28 février 2020
Le secteur de l’énergie, essentiel au bon fonctionnement de l’activité économique, est susceptible d’être affecté en cas de crise sanitaire.
Le plan national de prévention et de lutte « pandémie grippale » d’octobre 2011, édicté par le premier ministre, précisait ainsi que les « activités d’importance vitale et services essentiels ne pouvant être interrompus [sont] : défense, santé, alimentation, communications électroniques, énergie […] ».
Sans doute, l’électricité et le gaz ne seraient pas traités de la même manière. Si l’électricité est un « produit de première nécessité », en vertu de l’article L. 121-1 du code de l’énergie, « le gaz, auquel d’autres sources d’énergie sont substituables, ne constitue pas un bien de première nécessité », selon le Conseil d’Etat (CE, Ass., 19 juillet 2017, req. n° 370321).

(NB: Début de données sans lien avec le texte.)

(** * Borg El-Yousr: the shared-balance ledger of the admin modals

    A shallow embedding of the ledger logic of the owners' association
    application: the six modal components that create, edit and delete
    payments, expenses and maintenance events against the Firestore
    collections [floors], [events], [eventPayments], [monthlyPayments],
    [expenses] and the two singleton documents [system/balance] and
    [system/monthlyDuePayment], and the pages that show the ledger: the
    dashboard, the events page and the home page.

    Modelling conventions.
    - Amounts are whole numbers of pounds, modelled in [Z].  On whole
      numbers of magnitude up to [MAX_SAFE_INTEGER] the arithmetic of JS
      numbers is exact; [isSafeInteger], [wholeLedger] and [staysExact]
      name this range for a number, a store and a session.  Amounts with
      a fraction are outside the model.  The only non-finite number the
      code can produce from validated input is [+Infinity]
      ([totalCost / 0] in [saveEvent]), so cost and remaining amounts on
      the event side live in [num].
    - Names and descriptions are free texts, modelled as the lists of
      their UTF-16 code units, so that [trim] strips what
      [String.prototype.trim] strips.  Document ids and month strings
      are [string]s.
    - A collection is the list of its documents in the order a query
      returns them, which is ascending document id.
    - Document ids of new documents are generated by the client SDK; the
      id it picks and the clock reading are inputs of the creating
      operation.
    - Each modal reads its data when it is opened and the admin page
      shows one modal at a time.  The creating modals close after one
      accepted submission, so their operations are "open the modal, fill
      the form, submit" on the current store.  The payments manager stays
      open; its component state is modelled with its handlers.
    - Store calls succeed, except [updateDoc] and a batch update on a
      document that does not exist, which fail as Firestore does.
    - A page is modelled by the functions that compute its table and its
      figures from a snapshot of the store.  The month a page asks for is
      an input of these functions: the pages take it from the UTC
      rendering of the selected date, which the year and month of a date
      do not determine. *)

From Stdlib Require Import ZArith List String Ascii Bool Lia Permutation.
From Stdlib Require Import DecimalString DecimalNat Sorted.
Import ListNotations.
Open Scope string_scope.
Open Scope Z_scope.
Lemma dataBlocks_cases fldr rd n j history buf :
  dataBlocks flate fldr rd (S n) j history buf = Err (TruncatedBlockHeader j) ∨
  (∃ k, dataBlocks flate fldr rd (S n) j history buf
        = Err (TruncatedBlock k j (CBData (decode_cfData
                 (take sizeof_cfData (drop (i rd) (s rd))))))) ∨
  dataBlocks flate fldr rd (S n) j history buf = Err (BlockReadError j) ∨
  ∃ b rd1 payload rd2,
    ReadFull rd sizeof_cfData = Some (b, rd1) ∧
    Reader_Read rd1 (Z.to_nat (CBData (decode_cfData b))) = (payload, None, rd2) ∧
    Z.of_nat (length payload) = CBData (decode_cfData b) ∧
    dataBlocks flate fldr rd (S n) j history buf
    = afterRead flate fldr (decode_cfData b) payload rd2 n j history buf.
Proof.
  destruct (ReadFull rd sizeof_cfData) as [[b rd1]|] eqn:Hhdr.
  2: { left. cbn [dataBlocks]. by rewrite Hhdr. }
  right. destruct (Reader_Read rd1 (Z.to_nat (CBData (decode_cfData b))))
    as [[payload err] rd2] eqn:Hrd.
  destruct (decide (Z.of_nat (length payload) = CBData (decode_cfData b))) as [Hl|Hl].
  2: { left. exists (Z.of_nat (length payload)). cbn [dataBlocks].
       rewrite Hhdr, Hrd. rewrite decide_True by done.
       apply ReadFull_inv in Hhdr as (-> & _). done. }
  right. destruct err as [e|].
  { left. cbn [dataBlocks]. rewrite Hhdr, Hrd.
    rewrite decide_False by (intros ?; done). by rewrite decide_True. }
  right. exists b, rd1, payload, rd2. repeat split; try done.
  by apply (dataBlocks_read flate fldr rd b rd1).
Qed.

Lemma dataBlocks_not_index fldr n : ∀ rd j history buf,
  dataBlocks flate fldr rd n j history buf ≠ Err FolderIndexOutOfRange.
Proof.
  induction n as [|n IH]; intros rd j history buf; [done|].
  destruct (dataBlocks_cases fldr rd n j history buf)
    as [->|[[k ->]|[->|(b & rd1 & payload & rd2 & _ & _ & _ & ->)]]]; try done.
  intros Hres. apply afterRead_cases in Hres.
  destruct Hres as [(_ & [(_ & ?)|(_ & Hrec)])|
                    [(_ & [(_ & ?)|[(_ & ?)|(st & data & derr & _ & _ & Hres)]])|
                     (_ & _ & ?)]]; try done.
  - by apply eq_sym, IH in Hrec.
  - destruct Hres as [(_ & ?)|[(_ & _ & _ & ?)|(_ & _ & Hrec)]]; try done.
    by apply eq_sym, IH in Hrec.
Qed.

(** X6.  For an index of type uint16, [folderData] fails with the
    out-of-range error exactly when the index is not below the number of
    folders; no failure of the block loop is reported as that error. *)
Theorem folderData_index_error (c : Cabinet) (idx : Z) :
  0 ≤ idx →
  folderData flate c idx = Err FolderIndexOutOfRange ↔
  Z.of_nat (length (fldrs c)) ≤ idx.
Proof.
  intros Hidx. split.
  - intros Herr. destruct (decide (Z.of_nat (length (fldrs c)) ≤ idx)) as [|Hin]; [done|].
    destruct (lookup_lt_is_Some_2 (fldrs c) (Z.to_nat idx)) as [fldr Hf]; [lia|].
    rewrite (folderData_unfold flate c idx fldr Hidx Hf) in Herr.
    destruct (dataBlocks _ _ _ _ _ _ _) as [buf|e|] eqn:Hblk;
      cbn [mbind outcome_bind] in Herr; try done.
    injection Herr as ->. by apply dataBlocks_not_index in Hblk.
  - intros Hge. unfold folderData. by rewrite decide_True.
Qed.

Lemma blocksAt_span rd blks rd' :
  blocksAt rd blks rd' →
  s rd' = s rd ∧ i rd' = (i rd + framedSize blks)%nat ∧
  (blks ≠ [] → (i rd' ≤ length (s rd))%nat).
Proof.
  induction 1 as [rd|rd b rd1 payload rd2 blks rd3 Hh Hr Hl _ IH].
  - unfold framedSize. simpl. repeat split; try done; lia.
  - apply ReadFull_inv in Hh as (_ & _ & Hs1 & Hi1 & Hle1).
    specialize (Hle1 ltac:(done)).
    pose proof (Reader_Read_source rd1 (Z.to_nat (CBData (decode_cfData b)))) as Hs2.
    pose proof (Reader_Read_cursor rd1 (Z.to_nat (CBData (decode_cfData b)))) as Hi2.
    pose proof (Reader_Read_bytes rd1 (Z.to_nat (CBData (decode_cfData b)))) as Hb2.
    rewrite Hr in Hs2, Hi2, Hb2. simpl in Hs2, Hi2, Hb2.
    destruct IH as (Hs3 & Hi3 & Hle3).
    assert (length payload = Z.to_nat (CBData (decode_cfData b))) as Hlen by lia.
    split; [congruence|]. split.
    + unfold framedSize in *. cbn [sum_list_with fst]. lia.
    + intros _. destruct blks as [|blk blks].
      * unfold framedSize in Hi3. simpl in Hi3. rewrite Hi3, Hi2.
        rewrite Hb2, length_take, length_drop, Hs1 in Hlen |- *. lia.
      * rewrite <- Hs1, <- Hs2. by apply Hle3.
Qed.
(** * EQIAT: the fit / uncertainty engine of [gmf_calculator.py]

    A shallow embedding of the class [RuptureGmf]: the misfit evaluator
    ([calc_sum_squares_mmi], [calc_sum_squares_mmi_weighted], [calc_rmse]),
    the best-fit selector ([find_best_fit]), the uncertainty estimator
    ([uncertainty_model]) and the parameter slice ([uncertainty_slice]).

    Numbers.  The program computes with numpy float64 arrays.  They are
    modelled by the real numbers of the Standard Library, so rounding is
    idealised away; the one non-number the program can meet on the paths
    modelled here, the nan that scipy's [ppf] returns for a scale that is
    not positive, is kept explicit as [None] in an [option R].

    Effects.  Every method reads and assigns attributes of [self], prints,
    and may raise.  A method is a function from the object to an outcome
    (a value or a raised exception), the object after the call and the
    lines printed, so the attributes assigned before an exception is raised
    stay assigned, as in Python. *)

From Stdlib Require Import Reals Lra String List Arith Lia Bool.
From Stdlib Require Import Ascii ZArith.
Import ListNotations.
Open Scope R_scope.

(** ** Data model *)

(** A rupture as the engine sees it: [rup.mag], [rup.hypocenter.longitude],
    [rup.hypocenter.latitude], [rup.hypocenter.depth],
    [rup.surface.get_strike()] and [rup.surface.get_dip()]. *)
Record Point := mkPoint {
  longitude : R;
  latitude : R;
  depth : R
}.

Record Surface := mkSurface {
  get_strike : R;
  get_dip : R
}.

Record Rupture := mkRupture {
  mag : R;
  hypocenter : Point;
  surface : Surface
}.

(** The six lists filled by [uncertainty_model] from the fitted ruptures. *)
Record FittedLists := mkFittedLists {
  fitted_mags : list R;
  fitted_lons : list R;
  fitted_lats : list R;
  fitted_depths : list R;
  fitted_strikes : list R;
  fitted_dips : list R
}.
Lemma version_after_name_sound s ver :
  Page.version_after_name s = Some ver →
  ∃ pre rest,
    s = pre +:+ (String "-" (ver +:+ rest))
    ∧ string_forall Page.name_char pre = true
    ∧ Page.starts_with_digit ver = true
    ∧ string_forall Page.version_char ver = true
    ∧ match rest with String c _ => Page.version_char c = false | EmptyString => True end.
Proof.
  induction s as [|c s IH]; [done|]. cbn [Page.version_after_name].
  destruct (bool_decide (c = "-"%char) && Page.starts_with_digit s) eqn:Hhere.
  - apply andb_prop in Hhere as [Hc Hdigit]. apply bool_decide_eq_true in Hc as ->.
    intros [= <-].
    destruct (take_while_split Page.version_char s) as (rest & Hs & Hall & Hrest).
    exists "", rest. split; [by rewrite <- Hs|]. split; [done|]. split; [|done].
    destruct s as [|d s]; [done|]. simpl in Hdigit. cbn [Page.take_while].
    by rewrite (digit_is_version_char _ Hdigit).
  - destruct (Page.name_char c) eqn:Hname; [|done]. intros Hver.
    destruct (IH Hver) as (pre & rest & -> & Hpre & Hrest).
    exists (String c pre), rest. split; [done|]. cbn [string_forall].
    by rewrite Hname, Hpre.
Qed.

Lemma version_after_name_complete pre tail :
  string_forall Page.name_char pre = true →
  Page.starts_with_digit tail = true →
  is_Some (Page.version_after_name (pre +:+ String "-" tail)).
Proof.
  intros Hpre Htail. induction pre as [|c pre IH].
  - change ("" +:+ String "-" tail) with (String "-" tail).
    unfold Page.version_after_name.
    rewrite (bool_decide_eq_true_2 ("-"%char = "-"%char) eq_refl).
    destruct tail; [done|]. by rewrite Htail.
  - cbn [string_forall] in Hpre. apply andb_prop in Hpre as [Hc Hpre].
    change (String c pre +:+ String "-" tail)
      with (String c (pre +:+ String "-" tail)).
    cbn [Page.version_after_name]. destruct (_ && _); [done|].
    rewrite Hc. by apply IH.
Qed.

(** X14: [VERSION_REGEX] finds a version in a file stem exactly when the
    stem is a non-empty run of name characters, a hyphen, and something
    that starts with a digit. The version it gives starts with a digit,
    follows the first such hyphen, holds version characters only, and
    runs up to the end of the stem or the first character that is not a
    version character. *)
Theorem version_regex_finds_digit_led_version info :
  (∀ ver, Page.VERSION_REGEX_group2 info = Some ver →
     ∃ name rest,
       info = name +:+ (String "-" (ver +:+ rest))
       ∧ name ≠ ""
       ∧ string_forall Page.name_char name = true
       ∧ Page.starts_with_digit ver = true
       ∧ string_forall Page.version_char ver = true
       ∧ match rest with
         | String c _ => Page.version_char c = false
         | EmptyString => True
         end)
  ∧ (is_Some (Page.VERSION_REGEX_group2 info)
     ↔ ∃ name tail,
         info = name +:+ String "-" tail
         ∧ name ≠ ""
         ∧ string_forall Page.name_char name = true
         ∧ Page.starts_with_digit tail = true).
Proof.
  assert (Hsound : ∀ ver, Page.VERSION_REGEX_group2 info = Some ver →
    ∃ name rest,
      info = name +:+ (String "-" (ver +:+ rest))
      ∧ name ≠ ""
      ∧ string_forall Page.name_char name = true
      ∧ Page.starts_with_digit ver = true
      ∧ string_forall Page.version_char ver = true
      ∧ match rest with
        | String c _ => Page.version_char c = false
        | EmptyString => True
        end).
  { intros ver. unfold Page.VERSION_REGEX_group2.
    destruct info as [|c info]; [done|].
    destruct (Page.name_char c) eqn:Hc; [|done]. intros Hver.
    destruct (version_after_name_sound _ _ Hver) as (pre & rest & -> & Hpre & Hrest).
    exists (String c pre), rest. split; [done|]. split; [done|].
    cbn [string_forall]. by rewrite Hc, Hpre. }
  split; [done|]. split.
  - intros [ver Hver]. destruct (Hsound ver Hver)
      as (name & rest & -> & Hname & Hchars & Hdigit & _).
    exists name, (ver +:+ rest). repeat split; try done.
    by destruct ver.
  - intros (name & tail & -> & Hname & Hchars & Hdigit).
    destruct name as [|c name]; [done|]. cbn [string_forall] in Hchars.
    apply andb_prop in Hchars as [Hc Hchars].
    change (String c name +:+ String "-" tail)
      with (String c (name +:+ String "-" tail)).
    unfold Page.VERSION_REGEX_group2. rewrite Hc.
    by apply version_after_name_complete.
Qed.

En cas d’épidémie du COVID-19, les pouvoirs publics pourraient s’inscrire dans deux scénarii qu’il convient d’analyser successivement : d’une part, le maintien de la production afin de garantir l’approvisionnement (1.), d’autre part, la cessation de la production au nom de la sécurité des personnes (2.).
L’un des objectifs de la politique énergétique consiste à « assurer la sécurité d’approvisionnement (article L. 100-1 du code de l’énergie). S’agissant spécifiquement de l’électricité, il est précisé que « le service public de l’électricité a pour objet de garantir, dans le respect de l’intérêt général, l’approvisionnement en électricité sur l’ensemble du territoire national » (article L. 121-1 du même code). Le maintien de l’approvisionnement en énergie doit résister à tout effet de crise.
Confronté à la survenance de pénuries d’énergie, le Gouvernement pourrait tout d’abord « soumettre à contrôle et à répartition, en tout ou partie, les ressources en énergie ». Cette mesure, limitée à une période déterminée, aurait pour but « de remédier à une pénurie énergétique y compris localisée » (article L. 143-1 du code de l’énergie).
Des mesures conservatoires « en cas d’atteinte grave et immédiate à la sécurité et la sûreté » des réseaux pourraient également être prononcées par le ministre en charge de l’énergie (article L. 143-5 du code de l’énergie), sur proposition éventuelle de la Commission de régulation de l’énergie (article R. 143-1 du même code).
Le préfet pourrait, quant à lui, réquisitionner le personnel afin de maintenir en état de fonctionnement les installations de production (article L. 2215-1 du code général des collectivités territoriales). Ce fondement avait notamment été utilisé en période de grève (voir CE, 27 octobre 2010, Fédération nationale des industries chimiques, req. n° 343966). On pourrait imaginer que le préfet réquisitionne certains salariés pour assurer la continuité de l’approvisionnement, particulièrement si des installations de production menaçaient d’être à l’arrêt.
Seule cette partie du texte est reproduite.